Usually when performing EGD pain and fear rarely pursues the patient, so the need for sedation may not occur and endoscopy the doctor may be limited to the production of local anesthesia. A number of patients experience a fear of performing manipulation, and after the procedure may be under stress. Prolonged emotional stress can eventually lead to instability of the nervous system. In order to prevent the development of adverse reactions, the doctor will prescribe the most worried patient sedatives based on natural components.
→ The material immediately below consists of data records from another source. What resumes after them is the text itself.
Lemma omap_all_some {A B : Type} (f : A -> option B) (l : list A) :
  (forall x, In x l -> exists y, f x = Some y) ->
  Forall2 (fun x y => f x = Some y) l (omap f l).
Proof.
  induction l as [|x l IH]; intros H; [constructor|].
  destruct (H x) as [y Hy]; [left; reflexivity|].
  simpl. rewrite Hy. constructor; [exact Hy|].
  apply IH. intros x' Hx'. apply H. right. exact Hx'.
Qed.

(** The claim as stated fails: the name of a [@@name] token stays in the
    returned text, and a line without any token loses an [@@]. *)
Lemma double_at_name_stays_in_text :
  parse_and_strip_contexts "- call mom @@phone"
    = ("call mom phone", ["phone"])
  /\ re_finditer context_pattern "mail a@@b.org" = []
  /\ strip_list_marker "mail a@@b.org" = "mail a@@b.org"
  /\ parse_and_strip_contexts "mail a@@b.org" = ("mail ab.org", [])
  /\ fst (parse_and_strip_contexts "mail a@@b.org")
     <> strip_list_marker "mail a@@b.org".
Proof. vm_compute. repeat split. discriminate. Qed.

(** ** Greedy repetition of a character class *)

Lemma countdown_unfold (n lo : nat) :
  countdown (S n) lo
  = if Nat.ltb (S n) lo then [] else S n :: countdown n lo.
Proof. reflexivity. Qed.

Lemma countdown_succ (n lo : nat) :
  countdown (S n) lo
  = (map S (countdown n (Nat.pred lo))
     ++ (if Nat.eqb lo 0 then [0] else []))%list.
Proof.
  revert lo. induction n as [|n IH]; intros lo.
  - destruct lo as [|[|lo]]; reflexivity.
  - rewrite countdown_unfold, IH.
    destruct lo as [|lo].
    + rewrite (countdown_unfold n). reflexivity.
    + simpl Nat.pred. simpl Nat.eqb. rewrite !app_nil_r.
      rewrite (countdown_unfold n lo).
      change (Nat.ltb (S (S n)) (S lo)) with (Nat.ltb (S n) lo).
      destruct (Nat.ltb (S n) lo); reflexivity.
Qed.

Lemma countdown_above (n lo : nat) : n < lo -> countdown n lo = [].
Proof.
  intros H. destruct n as [|n].
  - destruct lo; [lia|reflexivity].
  - rewrite countdown_unfold.
    destruct (Nat.ltb_spec (S n) lo); [reflexivity|lia].
Qed.

Lemma countdown_head (n lo : nat) :
  lo <= n ->
  exists l, countdown n lo = n :: l /\ Forall (fun k => lo <= k < n) l.
Proof.
  revert lo. induction n as [|n IH]; intros lo Hle.
  - assert (lo = 0) as -> by lia. exists []. split; [reflexivity|constructor].
  - change (countdown (S n) lo)
      with (if Nat.ltb (S n) lo then [] else S n :: countdown n lo).
    destruct (Nat.ltb_spec (S n) lo); [lia|].
    exists (countdown n lo). split; [reflexivity|].
    destruct (Nat.le_gt_cases lo n) as [Hn|Hn].
    + destruct (IH lo Hn) as (l & -> & Hl). constructor; [lia|].
      eapply Forall_impl; [exact Hl|]. simpl. intros k Hk. lia.
    + rewrite countdown_above by lia. constructor.
Qed.

(** The ways a greedy [P{lo,}] matches: it takes the whole run of
    characters of the class, then gives them back one by one. *)
Lemma rep_loop_class (P : ascii -> bool) :
  forall (fuel : nat) (s : string) (p lo : nat) (caps : list capture),
    String.length s <= fuel ->
    rep_loop (Cls P) fuel lo None (Cursor p s) caps
    = map (fun k => (Cursor (p + k) (drop_str k s), caps))
          (countdown (span P s) lo).
Proof.
  induction fuel as [|fuel IH]; intros s p lo caps Hlen.
  - destruct s as [|c s]; [|simpl in Hlen; lia].
    simpl. destruct lo; simpl; [|reflexivity].
    rewrite Nat.add_0_r. reflexivity.
  - rewrite rep_loop_unfold. change (hi_allows None) with true.
    cbv iota. rewrite matches_cls.
    destruct s as [|c s].
    + simpl. destruct lo; simpl; [|reflexivity].
      rewrite Nat.add_0_r. reflexivity.
    + simpl span. destruct (P c) eqn:EP.
      * cbn [flat_map fst snd pos].
        destruct (Nat.ltb_spec p (S p)); [|lia].
        rewrite app_nil_r. change (hi_pred None) with (@None nat).
        rewrite IH by (simpl in Hlen; lia).
        rewrite countdown_succ, map_app, map_map.
        f_equal.
        -- apply map_ext. intros k. simpl drop_str.
           replace (S p + k) with (p + S k) by lia. reflexivity.
        -- destruct lo; simpl; [|reflexivity].
           rewrite Nat.add_0_r. reflexivity.
      * cbn [flat_map]. simpl app.
        destruct lo; simpl; [|reflexivity].
        rewrite Nat.add_0_r. reflexivity.
Qed.

Lemma matches_rep_class (P : ascii -> bool) (s : string) (p lo : nat)
    (caps : list capture) :
  matches (Rep (Cls P) lo None) (Cursor p s) caps
  = map (fun k => (Cursor (p + k) (drop_str k s), caps))
        (countdown (span P s) lo).
Proof. rewrite matches_rep. apply rep_loop_class. simpl. lia. Qed.

Lemma flat_map_map {A B C : Type} (f : B -> list C) (g : A -> B)
    (l : list A) :
  flat_map f (map g l) = flat_map (fun x => f (g x)) l.
Proof.
  induction l as [|x l IH]; [reflexivity|]. simpl. now rewrite IH.
Qed.

Lemma flat_map_all_nil {A B : Type} (f : A -> list B) (l : list A) :
  Forall (fun x => f x = []) l -> flat_map f l = [].
Proof.
  induction 1 as [|x l Hx _ IH]; [reflexivity|]. simpl. now rewrite Hx, IH.
Qed.

(** What follows a greedy [P{lo,}] is tried after the whole run first;
    when it cannot start on a character of the class, that is the only
    place where it can match. *)
Lemma seq_rep_class (P : ascii -> bool) (r2 : regex) (s : string)
    (p lo : nat) (caps : list capture) :
  (forall k, lo <= k < span P s ->
     matches r2 (Cursor (p + k) (drop_str k s)) caps = []) ->
  matches (Seq (Rep (Cls P) lo None) r2) (Cursor p s) caps
  = if Nat.leb lo (span P s)
    then matches r2 (Cursor (p + span P s) (drop_str (span P s) s)) caps
    else [].
Proof.
  intros Hnone. rewrite matches_seq, matches_rep_class, flat_map_map.
  cbn [fst snd].
  destruct (Nat.leb_spec lo (span P s)) as [Hle|Hgt].
  - destruct (countdown_head _ _ Hle) as (l & -> & Hl).
    cbn [flat_map]. rewrite flat_map_all_nil, app_nil_r; [reflexivity|].
    eapply Forall_impl; [exact Hl|]. simpl. intros k Hk. apply Hnone. exact Hk.
  - rewrite countdown_above by lia. reflexivity.
Qed.

Lemma span_inside (P : ascii -> bool) (s : string) (k : nat) :
  k < span P s ->
  exists c s', drop_str k s = String c s' /\ P c = true.
Proof.
  revert k. induction s as [|c s IH]; intros k Hk; simpl in Hk; [lia|].
  destruct (P c) eqn:EP; [|lia].
  destruct k as [|k]; [exists c, s; split; [reflexivity|exact EP]|].
  simpl. apply IH. lia.
Qed.

Lemma span_end (P : ascii -> bool) (s : string) :
  drop_str (span P s) s = ""
  \/ exists c s', drop_str (span P s) s = String c s' /\ P c = false.
Proof.
  induction s as [|c s IH]; [left; reflexivity|]. simpl.
  destruct (P c) eqn:EP; [exact IH|].
  right. exists c, s. split; [reflexivity|exact EP].
Qed.

Lemma span_le (P : ascii -> bool) (s : string) : span P s <= String.length s.
Proof.
  induction s as [|c s IH]; simpl; [lia|]. destruct (P c); simpl; lia.
Qed.

Lemma span_all (P : ascii -> bool) (s : string) :
  span P s = String.length s <-> all_of P s = true.
Proof.
  induction s as [|c s IH]; simpl; [tauto|].
  destruct (P c); simpl.
  - rewrite <- IH. split; lia.
  - split; [lia|discriminate].
Qed.

(** The run of [P] at the head of [ind ++ c :: tail] is [ind] when [ind]
    is in the class and [c] is not. *)
Lemma span_app (P : ascii -> bool) (ind : string) (c : ascii)
    (tail : string) :
  all_of P ind = true -> P c = false ->
  span P (ind +:+ String c tail) = String.length ind
  /\ drop_str (String.length ind) (ind +:+ String c tail) = String c tail.
Proof.
  intros Hind Hc. induction ind as [|a ind IH].
  - simpl. rewrite Hc. split; reflexivity.
  - simpl in Hind. apply andb_prop in Hind as [Ha Hind].
    change (String a ind +:+ String c tail)
      with (String a (ind +:+ String c tail)).
    simpl. rewrite Ha. destruct (IH Hind) as [-> ->]. split; reflexivity.
Qed.

Lemma span_split (P : ascii -> bool) (s : string) :
  s = take_str (span P s) s +:+ drop_str (span P s) s
  /\ all_of P (take_str (span P s) s) = true
  /\ String.length (take_str (span P s) s) = span P s.
Proof.
  induction s as [|c s IH]; [repeat split|]. simpl.
  destruct (P c) eqn:EP.
  - simpl. rewrite EP. destruct IH as (H1 & H2 & H3).
    change (String c (take_str (span P s) s) +:+ drop_str (span P s) s)
      with (String c (take_str (span P s) s +:+ drop_str (span P s) s)).
    rewrite <- H1, H2, H3. repeat split.
  - repeat split.
Qed.

Lemma matches_grp (name : string) (r : regex) (cu : cursor)
    (caps : list capture) :
  matches (Grp name r) cu caps
  = map (fun sc : success =>
           (fst sc,
            (name, (pos cu, take_str (pos (fst sc) - pos cu) (rest cu)))
              :: snd sc))
        (matches r cu caps).
Proof. reflexivity. Qed.

(** The same when the repetition is a capturing group. *)
Lemma seq_grp_rep_class (P : ascii -> bool) (name : string) (r2 : regex)
    (s : string) (p lo : nat) (caps : list capture) :
  (forall k, lo <= k < span P s ->
     matches r2 (Cursor (p + k) (drop_str k s))
             ((name, (p, take_str k s)) :: caps) = []) ->
  matches (Seq (Grp name (Rep (Cls P) lo None)) r2) (Cursor p s) caps
  = if Nat.leb lo (span P s)
    then matches r2 (Cursor (p + span P s) (drop_str (span P s) s))
                 ((name, (p, take_str (span P s) s)) :: caps)
    else [].
Proof.
  intros Hnone.
  rewrite matches_seq, matches_grp, matches_rep_class, map_map, flat_map_map.
  cbn [fst snd pos rest].
  assert (Hf : forall k,
             matches r2 (Cursor (p + k) (drop_str k s))
                     ((name, (p, take_str (p + k - p) s)) :: caps)
             = matches r2 (Cursor (p + k) (drop_str k s))
                       ((name, (p, take_str k s)) :: caps)).
  { intros k. replace (p + k - p) with k by lia. reflexivity. }
  rewrite (flat_map_ext _ _ Hf).
  destruct (Nat.leb_spec lo (span P s)) as [Hle|Hgt].
  - destruct (countdown_head _ _ Hle) as (l & -> & Hl).
    cbn [flat_map]. rewrite flat_map_all_nil, app_nil_r; [reflexivity|].
    eapply Forall_impl; [exact Hl|]. simpl. intros k Hk. apply Hnone. exact Hk.
  - rewrite countdown_above by lia. reflexivity.
Qed.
Only indications to reduce pain and fear can be given medication stronger actions: sedative and tranquilizers. Patients in whom the past history was coronary heart disease (CHD), hypertension can take drugs for cardiac patients before the study, and 15-20 minutes before the procedure to reduce anxiety. Make preferably money in the form of drops or tablets to dissolve. For diabetics allowed production of insulin.

Performing endoscopic examinations

In order for the sense of pain did not arise with the introduction of the endoscope, the doctor treats the root of the tongue of the patient local anesthetic lidocaine (spray). The patient is placed on left side. After 5-10 minutes, after application of anesthetic to the patient insert the mouthpiece device to prevent accidental closing of the rug of your mouth. In zagubica has a hole through which the endoscope is introduced. For faster penetration of the device in the gastrointestinal tract the patient is asked to make a few swallowing movements.

The patient is asked to breathe through the mouth. When the endoscope, the stomach is the expansion of the device due to air entrapment. You can then proceed to direct the survey system of the digestive tract. The procedure takes about 10-15 minutes, after which the endoscope is removed, so the feeling of pain usually does not occur (continues to operate the anesthesia).

During the examination, to make swallowing impossible, as it may cause a gag reflex in the background located in the lumen of the digestive tract endoscope.

There are a number of General recommendations for psychological preparation for endoscopy:

  • Warning sense of lack of air to release the neck and neck from being crushed.
  • To unzip the zipper in the waist area loosen the belt.
  • Remove from the oral cavity of removable orthopedic construction: can randomly pop up and injure the endoscope.
  • Do not use much pachnodus perfume and deodorant.
  • Try to think about pleasant things.

Many concerned with the question of pain or no pain EGD. In fact, the rational preparation and implementation of all physician orders this procedure will not cause severe pain and discomfort. Of course, each case is individual, so if there are signs of anxiety before the examination it is important to discuss this beforehand with your doctor.